> [Problem]: The reply must contain all of the records, unchanged.
==========
(** Below the block size a trailing zero byte disappears in the padding. *)
Lemma block_key_nul key :
  (List.length key < HMAC.block_size)%nat ->
  HMAC.block_key (key ++ [0]) = HMAC.block_key key.
Proof.
  unfold HMAC.block_key, HMAC.block_size. intros Hlen.
  rewrite !List.length_app. simpl List.length.
  replace (64 <? List.length key + 1)%nat with false
    by (symmetry; apply Nat.ltb_ge; lia).
  replace (64 <? List.length key)%nat with false
    by (symmetry; apply Nat.ltb_ge; lia).
  rewrite List.length_app. simpl List.length. rewrite <- List.app_assoc. f_equal.
  replace (64 - List.length key)%nat with (S (64 - (List.length key + 1)))%nat by lia.
  reflexivity.
Qed.

Lemma length_be_bytes n x : List.length (SHA256.be_bytes n x) = n.
Proof. induction n as [|n IH]; simpl; [reflexivity|]. f_equal. exact IH. Qed.

Lemma length_digest msg : List.length (SHA256.digest msg) = 32%nat.
Proof.
  unfold SHA256.digest.
  match goal with |- context [SHA256.blocks ?n ?h ?ws] =>
    pose proof (DigestFacts.blocks_length n h ws eq_refl) as Hlen;
    destruct (SHA256.blocks n h ws) as [|x0 [|x1 [|x2 [|x3 [|x4 [|x5 [|x6 [|x7 [|]]]]]]]]];
    try discriminate Hlen
  end.
  reflexivity.
Qed.

Lemma length_hex l : String.length (SHA256.hex l) = (2 * List.length l)%nat.
Proof. induction l as [|b r IH]; simpl; [reflexivity|]. rewrite IH. lia. Qed.

End KeyFacts.

(** X3.  Secret keys that differ by a trailing NUL character sign alike:
    for a key shorter than the 64-byte HMAC block, an instance constructed
    with the key and one constructed with the key followed by NUL compute
    the same signature for every packet. *)
Theorem sign_trailing_nul key entity_id entity_id' (data : Dict) :
  (String.length key < 64)%nat ->
  _sign (init (String.append key (String (ascii_of_N 0) EmptyString)) entity_id) data
  = _sign (init key entity_id') data.
Proof.
  intros Hlen. unfold _sign, init, HMAC.hexdigest, HMAC.digest. simpl secret_key.
  rewrite KeyFacts.bytes_of_append.
  change (PyStr.bytes_of (String (ascii_of_N 0) EmptyString)) with [0].
  rewrite KeyFacts.block_key_nul; [reflexivity|].
  rewrite KeyFacts.length_bytes_of. exact Hlen.
Qed.

(** X4.  Every signature is a string of 64 ASCII characters, so the digest
    side of [hmac.compare_digest] never makes it raise. *)
Theorem sign_format self (data : Dict) :
  String.length (_sign self data) = 64%nat /\ PyStr.is_ascii (_sign self data) = true.
Proof.
  unfold _sign, HMAC.hexdigest, HMAC.digest. split.
  - rewrite KeyFacts.length_hex, KeyFacts.length_digest. reflexivity.
  - apply DigestFacts.hex_ascii.
Qed.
==========
> [Solved exercise]:
(** Below the block size a trailing zero byte disappears in the padding. *)
Lemma block_key_nul key :
  (List.length key < HMAC.block_size)%nat ->
  HMAC.block_key (key ++ [0]) = HMAC.block_key key.
Proof.
  unfold HMAC.block_key, HMAC.block_size. intros Hlen.
  rewrite !List.length_app. simpl List.length.
  replace (64 <? List.length key + 1)%nat with false
    by (symmetry; apply Nat.ltb_ge; lia).
  replace (64 <? List.length key)%nat with false
    by (symmetry; apply Nat.ltb_ge; lia).
  rewrite List.length_app. simpl List.length. rewrite <- List.app_assoc. f_equal.
  replace (64 - List.length key)%nat with (S (64 - (List.length key + 1)))%nat by lia.
  reflexivity.
Qed.

Lemma length_be_bytes n x : List.length (SHA256.be_bytes n x) = n.
Proof. induction n as [|n IH]; simpl; [reflexivity|]. f_equal. exact IH. Qed.

Lemma length_digest msg : List.length (SHA256.digest msg) = 32%nat.
Proof.
  unfold SHA256.digest.
  match goal with |- context [SHA256.blocks ?n ?h ?ws] =>
    pose proof (DigestFacts.blocks_length n h ws eq_refl) as Hlen;
    destruct (SHA256.blocks n h ws) as [|x0 [|x1 [|x2 [|x3 [|x4 [|x5 [|x6 [|x7 [|]]]]]]]]];
    try discriminate Hlen
  end.
  reflexivity.
Qed.

Lemma length_hex l : String.length (SHA256.hex l) = (2 * List.length l)%nat.
Proof. induction l as [|b r IH]; simpl; [reflexivity|]. rewrite IH. lia. Qed.

End KeyFacts.

(** X3.  Secret keys that differ by a trailing NUL character sign alike:
    for a key shorter than the 64-byte HMAC block, an instance constructed
    with the key and one constructed with the key followed by NUL compute
    the same signature for every packet. *)
Theorem sign_trailing_nul key entity_id entity_id' (data : Dict) :
  (String.length key < 64)%nat ->
  _sign (init (String.append key (String (ascii_of_N 0) EmptyString)) entity_id) data
  = _sign (init key entity_id') data.
Proof.
  intros Hlen. unfold _sign, init, HMAC.hexdigest, HMAC.digest. simpl secret_key.
  rewrite KeyFacts.bytes_of_append.
  change (PyStr.bytes_of (String (ascii_of_N 0) EmptyString)) with [0].
  rewrite KeyFacts.block_key_nul; [reflexivity|].
  rewrite KeyFacts.length_bytes_of. exact Hlen.
Qed.

(** X4.  Every signature is a string of 64 ASCII characters, so the digest
    side of [hmac.compare_digest] never makes it raise. *)
Theorem sign_format self (data : Dict) :
  String.length (_sign self data) = 64%nat /\ PyStr.is_ascii (_sign self data) = true.
Proof.
  unfold _sign, HMAC.hexdigest, HMAC.digest. split.
  - rewrite KeyFacts.length_hex, KeyFacts.length_digest. reflexivity.
  - apply DigestFacts.hex_ascii.
Qed.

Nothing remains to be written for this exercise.